PROBLEM: What lines of the data below hold the string "Fixpoint"? Copy each one out.

(Items from a data source)
(** * NagaAgent game core: the Distributor (role set builder and
      permission parser) and the bounded round loop

    A shallow embedding of [game/core/interaction_graph/distributor.py]:
    Python strings are sequences of code points, decoded JSON documents are
    values of [pyval], exceptions are values of [exn], and the asynchronous
    methods that talk to the text-generation capability run in a small
    state-and-error monad whose state is the log of capability calls.

    The flow logger of [game/full_flow_logger.py] and the gated run of
    [game/full_test_fix.py] follow in the module [FullFlow]: the logger
    is a record, its test data a map from keys to values, and a run
    threads the logger, the clock, the files written and the records of
    the log file through a second state-and-error monad; the system
    under test is a parameter. *)

From Stdlib Require Import ZArith List Lia String Ascii Bool Permutation Sorted.
From Stdlib Require Import SpecFloat DecimalString QArith.
From stdpp Require Import base gmap list.

Set Warnings "-register-all".
#[local] Open Scope Z_scope.

(** A Python [str] is a sequence of Unicode code points. *)
Abbreviation str := (list N).

(** ** Python sequences *)

Module PySeq.
Section Slice.
Context {A : Type}.

(** A slice bound, as Python normalises it. *)
Definition clamp (l : list A) (i : Z) : Z :=
  if i <? 0 then Z.max 0 (i + Z.of_nat (length l))
  else Z.min i (Z.of_nat (length l)).

(** [l[lo:hi]] *)
Definition slice (l : list A) (lo hi : Z) : list A :=
  let lo' := clamp l lo in
  let hi' := clamp l hi in
  take (Z.to_nat (hi' - lo')) (drop (Z.to_nat lo') l).

(** [l[:hi]] *)
Definition slice_to (l : list A) (hi : Z) : list A := slice l 0 hi.

(** [sorted(l, key=key, reverse=True)]: descending by key; elements
    with equal keys keep the order they had in [l]. *)
Fixpoint insert_desc (key : A -> Z) (x : A) (l : list A) : list A :=
  match l with
  | [] => [x]
  | y :: l' => if key y <=? key x then x :: y :: l'
               else y :: insert_desc key x l'
  end.

Fixpoint sorted_reverse (key : A -> Z) (l : list A) : list A :=
  match l with
  | [] => []
  | x :: l' => insert_desc key x (sorted_reverse key l')
  end.
End Slice.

WRITTEN SOLUTION:
Fixpoint insert_desc (key : A -> Z) (x : A) (l : list A) : list A :=
Fixpoint sorted_reverse (key : A -> Z) (l : list A) : list A :=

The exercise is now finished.